Lemma reachable_sound g : reachable g -> subStateSound g.
Proof.
  induction 1 as [fifteen rt _|g e _ IH _]; [apply newGame_sound|].
  by apply handle_S.
Qed.
End SubStateReachable.

(** * Footprints of the procedures *)

Section Frames.
Context {X : Type} (f : GomokuGame -> X).

Lemma frames_ret {A} (a : A) : frames f (ret a).
Proof. by intros g. Qed.

Lemma frames_bind {A B} (c : M A) (k : A -> M B) :
  frames f c -> (forall a, frames f (k a)) -> frames f (bind c k).
Proof. intros Hc Hk g. simpl. by rewrite Hk, Hc. Qed.

Lemma frames_gets {A B} (h : GomokuGame -> A) (k : A -> M B) :
  (forall a, frames f (k a)) -> frames f (bind (gets h) k).
Proof. intros Hk g. apply Hk. Qed.

Lemma frames_modify (m : GomokuGame -> GomokuGame) :
  (forall g, f (m g) = f g) -> frames f (modify m).
Proof. intros H g. apply H. Qed.

Lemma frames_when (b : bool) (c : M unit) : frames f c -> frames f (when b c).
Proof. intros Hc g. simpl. destruct b; [apply Hc|done]. Qed.

Lemma frames_if {A} (b : bool) (c1 c2 : M A) :
  frames f c1 -> frames f c2 -> frames f (if b then c1 else c2).
Proof. by destruct b. Qed.

Lemma frames_liftR {A} (c : R A) :
  (forall r g, f (set_runtime r g) = f g) -> frames f (liftR c).
Proof. intros H g. apply H. Qed.
End Frames.

Section DeepViews.
Context {X : Type} (f : GomokuGame -> X).
Hypothesis (Hf : Stable f) (Hd : Deep f) (Hr : Unmoved f).

Ltac one_field :=
  cbv beta;
  first
    [ apply (st_runtime _ Hf) | apply (st_notification _ Hf)
    | apply (st_notificationTimer _ Hf) | apply (st_playerItems _ Hf)
    | apply (st_activeEffects _ Hf) | apply (st_blindBoxes _ Hf)
    | apply (st_lastItemUsed _ Hf) | apply (st_itemNameDisplayTimer _ Hf)
    | apply (st_isAiCalculating _ Hf) | apply (st_aiTimer _ Hf)
    | apply (st_strategyGuidePositions _ Hf)
    | apply (st_preciseStrikeHasExtraMove _ Hf)
    | apply (st_nextPlayerHasExtraMove _ Hf)
    | apply (st_nextPlayerHasSlipPenalty _ Hf)
    | apply (st_hasExtraMove _ Hf) | apply (d_currentPlayer _ Hd)
    | apply (d_gameSubState _ Hd) | apply (d_preciseStrikePlayer _ Hd)
    | apply (d_allowedPositions _ Hd) ].

Ltac frames_rule known :=
  lazymatch goal with
  | |- frames _ (ret _) => apply frames_ret
  | |- frames _ (bind (gets _) _) => apply frames_gets; intros ?
  | |- frames _ (bind _ _) => apply frames_bind; [|intros ?]
  | |- frames _ (when _ _) => apply frames_when
  | |- frames _ (if _ then _ else _) => apply frames_if
  | |- frames _ (match ?x with _ => _ end) => destruct x
  | |- frames _ (modify _) => apply frames_modify; intros ?; one_field
  | |- frames _ (liftR _) => apply frames_liftR, (st_runtime _ Hf)
  | |- frames _ _ => known
  end.

Ltac stable_calls :=
  idtac; intros ?;
  lazymatch goal with
  | |- _ (scheduleAiTurn _).2 = _ => apply scheduleAiTurn_stable
  | |- _ (showNotification _ _ _).2 = _ => apply showNotification_stable
  | |- _ (removeEffect _ _ _).2 = _ => apply removeEffect_stable
  | |- _ (boardRemoveStone _ _).2 = _ => apply boardRemoveStone_stable
  | |- _ (clearIfSet _ _).2 = _ => apply clearIfSet_stable
  | |- _ (performChaosStrike _ _).2 = _ => apply performChaosStrike_stable
  | |- _ (performSelfMistake _ _).2 = _ => apply performSelfMistake_stable
  | |- _ (performPreciseStrikeForAI _ _).2 = _ =>
      apply performPreciseStrikeForAI_stable
  | |- _ (addContinuousEffect _ _ _ _).2 = _ =>
      apply addContinuousEffect_stable
  | |- _ (generateNewBlindBox _).2 = _ => apply generateNewBlindBox_stable
  | |- _ (notifyGameStateChange _).2 = _ => apply notifyGameStateChange_stable
  end; assumption.

Lemma selectStrikeTarget_deep pos : frames f (selectStrikeTarget pos).
Proof. unfold selectStrikeTarget. repeat frames_rule stable_calls. Qed.

Lemma showStrategyGuide_deep p : frames f (showStrategyGuide p).
Proof. unfold showStrategyGuide. repeat frames_rule fail. Qed.

Lemma pickAllowed_deep n l : frames f (pickAllowed n l).
Proof.
  revert l. induction n as [|n IH]; intros l; simpl;
    repeat frames_rule
      ltac:(idtac;
            lazymatch goal with |- frames _ (pickAllowed _ _) => apply IH end).
Qed.

Lemma imposeSlipPenalty_deep : frames f imposeSlipPenalty.
Proof.
  unfold imposeSlipPenalty, applySlipPenalty.
  repeat frames_rule
    ltac:(idtac; lazymatch goal with
          | |- frames _ (pickAllowed _ _) => apply pickAllowed_deep
          end).
Qed.

Hypothesis Hm : forall v g, f (set_gameMoveCountState v g) = f g.
Local Abbreviation Hq := ({| q_stable := Hf; q_moveCount := Hm |} : Quiet f).

Ltac quiet_calls :=
  idtac;
  lazymatch goal with
  | |- frames _ (refreshHasExtraMove _) =>
      intros ?; apply (refreshHasExtraMove_quiet f Hq)
  | |- frames _ (addExtraMove _ _) => intros ?; apply (addExtraMove_quiet f Hq)
  | |- frames _ consumeExtraMove => intros ?; apply (consumeExtraMove_quiet f Hq)
  | |- frames _ (recordMoveEvent _ _ _ _) =>
      intros ?; apply (recordMoveEvent_quiet f Hq)
  | |- frames _ grantOpponentAcceleration =>
      intros ?; apply (grantOpponentAcceleration_quiet f Hq)
  | |- _ => stable_calls
  end.

Lemma triggerItemEffect_deep t p : frames f (triggerItemEffect t p).
Proof.
  unfold triggerItemEffect.
  destruct t;
    repeat frames_rule
      ltac:(idtac; lazymatch goal with
            | |- frames _ (showStrategyGuide _) => apply showStrategyGuide_deep
            | |- _ => quiet_calls
            end).
Qed.

Lemma openBlindBoxAtPosition_deep pos : frames f (openBlindBoxAtPosition pos).
Proof.
  unfold openBlindBoxAtPosition.
  repeat frames_rule
    ltac:(idtac; lazymatch goal with
          | |- frames _ (triggerItemEffect _ _) => apply triggerItemEffect_deep
          | |- _ => quiet_calls
          end).
Qed.

Lemma afterAIMove_deep pos : frames f (afterAIMove pos).
Proof.
  unfold afterAIMove.
  repeat frames_rule
    ltac:(idtac; lazymatch goal with
          | |- frames _ (openBlindBoxAtPosition _) =>
              apply openBlindBoxAtPosition_deep
          | |- _ => quiet_calls
          end).
Qed.
End DeepViews.

(** * AI move selection *)

Section SlipPenaltyFootprint.
Context {X : Type} (f : GomokuGame -> X).
Hypothesis Hrt : forall v g, f (set_runtime v g) = f g.
Hypothesis Hal : forall v g, f (set_allowedPositions v g) = f g.

Lemma pickAllowed_frames n l : frames f (pickAllowed n l).
Proof.
  revert l. induction n as [|n IH]; intros l; simpl; [apply frames_ret|].
  apply frames_if; [|apply frames_ret].
  apply frames_bind; [by apply frames_liftR|]. intros r.
  apply frames_bind; [|intros ?; apply IH].
  destruct (arrayGet _ _); [|apply frames_ret].
  apply frames_modify. intros g. apply Hal.
Qed.

Hypothesis Hsub : forall v g, f (set_gameSubState v g) = f g.
Hypothesis Hnext : forall v g, f (set_nextPlayerHasSlipPenalty v g) = f g.

Lemma imposeSlipPenalty_frames : frames f imposeSlipPenalty.
Proof.
  unfold imposeSlipPenalty, applySlipPenalty.
  apply frames_gets. intros next. apply frames_when.
  apply frames_bind; [|intros ?].
  - apply frames_bind; [by apply frames_modify|]. intros ?.
    apply frames_gets. intros b. apply pickAllowed_frames.
  - apply frames_bind; [by apply frames_modify|]. intros ?.
    by apply frames_modify.
Qed.
End SlipPenaltyFootprint.

Section AIMove.
Implicit Types (g : GomokuGame) (best : Position).

Lemma removeStone_moves b pos : Board.moves (Board.removeStone b pos).2 = Board.moves b.
Proof. unfold Board.removeStone. by repeat case_match. Qed.

Lemma stable_moveHistory : Stable moveHistory.
Proof. by split. Qed.
Lemma deep_moveHistory : Deep moveHistory.
Proof. by split. Qed.
Lemma stable_stack : Stable stack.
Proof. by split. Qed.
Lemma deep_stack : Deep stack.
Proof. by split. Qed.
Lemma unmoved_stack : Unmoved stack.
Proof. intros pos g. apply removeStone_moves. Qed.

Lemma settleAIMove_moveHistory best g :
  exists t,
    moveHistory (settleAIMove best g).2
    = moveHistory g ++ [mkMove best (currentPlayer g) t].
Proof.
  unfold settleAIMove. mstep.
  set (g1 := (boardPlaceStone best (currentPlayer g) g).2).
  assert (moveHistory g1 = moveHistory g /\ currentPlayer g1 = currentPlayer g)
    as [Hh Hc].
  { unfold g1, boardPlaceStone. mstep. by destruct (Board.placeStone _ _ _ _).1. }
  exists (nextNow g1).
  assert (moveHistory (pushMoveHistory best g1).2
          = moveHistory g ++ [mkMove best (currentPlayer g) (nextNow g1)]) as Hp.
  { unfold pushMoveHistory, nextNow. mstep. simpl. by rewrite Hh, Hc. }
  repeat split_test; [done|done|].
  rewrite afterAIMove_deep;
    [done|apply stable_moveHistory|apply deep_moveHistory|done|done].
Qed.

Lemma settleAIMove_stack best g :
  Board.isEmpty (board g) best = true ->
  stack (settleAIMove best g).2
  = stack g ++ [mkMove best (currentPlayer g) (nextNow g)].
Proof.
  intros He. unfold settleAIMove. mstep.
  destruct (boardPlaceStone_empty g best (currentPlayer g) He) as (_ & Hb & _).
  set (g1 := (boardPlaceStone best (currentPlayer g) g).2) in *.
  assert (stack (pushMoveHistory best g1).2
          = stack g ++ [mkMove best (currentPlayer g) (nextNow g)]) as Hp.
  { unfold stack. change (board (pushMoveHistory best g1).2) with (board g1).
    rewrite Hb. unfold withStone, Board.placeStone. by rewrite He. }
  repeat split_test; [done|done|].
  rewrite afterAIMove_deep;
    [done|apply stable_stack|apply deep_stack|apply unmoved_stack|done].
Qed.

Lemma aiChoice_firstBest g best :
  aiChoice g = Some best ->
  firstBest (evaluatePosition (imposeSlipPenalty g).2)
    (aiCandidates (imposeSlipPenalty g).2) best.
Proof.
  unfold aiChoice. destruct (aiCandidates _) as [|first l] eqn:Hc; [done|].
  intros [= <-]. by apply chooseBest_firstBest.
Qed.

Lemma firstBest_In score l best : firstBest score l best -> In best l.
Proof. intros (l1 & l2 & -> & _). apply in_app_iff. right. by left. Qed.

Lemma firstBest_max score l best c :
  firstBest score l best -> In c l -> score c <= score best.
Proof.
  intros (l1 & l2 & -> & H1 & H2) [Hc|[<-|Hc]]%in_app_iff; [|lia|by apply H2].
  specialize (H1 c Hc). lia.
Qed.

Lemma firstBest_scan b score best c :
  firstBest score (emptyCells b) best -> Board.isEmpty b c = true ->
  rowMajorBefore c best -> score c < score best.
Proof.
  intros (l1 & l2 & Hl & H1 & _) Hc Hb. apply H1.
  eapply (sorted_before (emptyCells b)); [|done|by apply emptyCells_spec|done].
  apply filter_sorted, scan_sorted.
Qed.
End AIMove.

(** C9, amended: the AI plays the first cell of highest score in its list of
    candidates. Under a hand-slip penalty, that is when the sub-state is
    HAND_SLIP_PENALTY and there are allowed positions, the candidates are
    the allowed positions and nothing else, in the order they were drawn.
    Without one, and only then, they are the empty cells in the scan
    [for y: for x], so that every empty cell scores no more than the chosen
    one and every empty cell before it in the scan scores less. *)
Theorem ai_move_selection (g : GomokuGame) (best : Position) :
  gameState g = PLAYING -> aiChoice g = Some best ->
  let g1 := (imposeSlipPenalty g).2 in
  let score := evaluatePosition g1 in
  let restricted :=
    gameSubState g1 = HAND_SLIP_PENALTY /\ allowedPositions g1 <> [] in
  firstBest score (aiCandidates g1) best
  /\ (forall c, In c (aiCandidates g1) -> score c <= score best)
  /\ ((restricted /\ aiCandidates g1 = allowedPositions g1)
      \/ (~ restricted
          /\ aiCandidates g1 = emptyCells (board g1)
          /\ Board.isEmpty (board g1) best = true
          /\ forall c, Board.isEmpty (board g1) c = true ->
               score c <= score best
               /\ (rowMajorBefore c best -> score c < score best)))
  /\ (exists t,
        moveHistory (makeAIMove g).2
        = moveHistory g ++ [mkMove best (currentPlayer g) t])
  /\ (Board.isEmpty (board g1) best = true ->
      stack (makeAIMove g).2
      = stack g ++ [mkMove best (currentPlayer g) (nextNow g1)]).
Proof.
  intros Hst Hch g1 score restricted.
  pose proof (aiChoice_firstBest g best Hch) as Hfb. fold g1 score in Hfb.
  assert (moveHistory g1 = moveHistory g /\ currentPlayer g1 = currentPlayer g
          /\ stack g1 = stack g) as (Hh & Hc & Hs).
  { unfold g1. split; [|split]; by apply imposeSlipPenalty_frames. }
  rewrite (makeAIMove_choice g best Hst Hch). fold g1.
  split; [done|]. split; [intros c; by apply firstBest_max|]. split; [|split].
  - unfold aiCandidates in *.
    destruct (bool_decide (gameSubState g1 = HAND_SLIP_PENALTY)
              && (0 <? length (allowedPositions g1))%nat) eqn:Hr.
    + left. apply andb_true_iff in Hr as [Hsub%bool_decide_eq_true Hlen].
      split; [|done]. split; [done|]. by destruct (allowedPositions g1).
    + right. split.
      { intros [Hsub Hne]. apply andb_false_iff in Hr as [Hr|Hr].
        - by apply bool_decide_eq_false in Hr.
        - destruct (allowedPositions g1); [done|discriminate]. }
      split; [done|].
      split; [by apply emptyCells_spec, (firstBest_In score)|].
      intros c Hce. split.
      * apply (firstBest_max score _ _ _ Hfb). by apply emptyCells_spec.
      * by apply (firstBest_scan (board g1)).
  - destruct (settleAIMove_moveHistory best g1) as [t Ht]. exists t.
    by rewrite Ht, Hh, Hc.
  - intros He. by rewrite (settleAIMove_stack best g1 He), Hs, Hc.
Qed.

Task to carry out
When the string "isEmpty" occurs in a line of the material, that line belongs in the answer.

Solution for this task
  Board.isEmpty (board g) best = true ->
  firstBest score (emptyCells b) best -> Board.isEmpty b c = true ->
          /\ Board.isEmpty (board g1) best = true
          /\ forall c, Board.isEmpty (board g1) c = true ->
  /\ (Board.isEmpty (board g1) best = true ->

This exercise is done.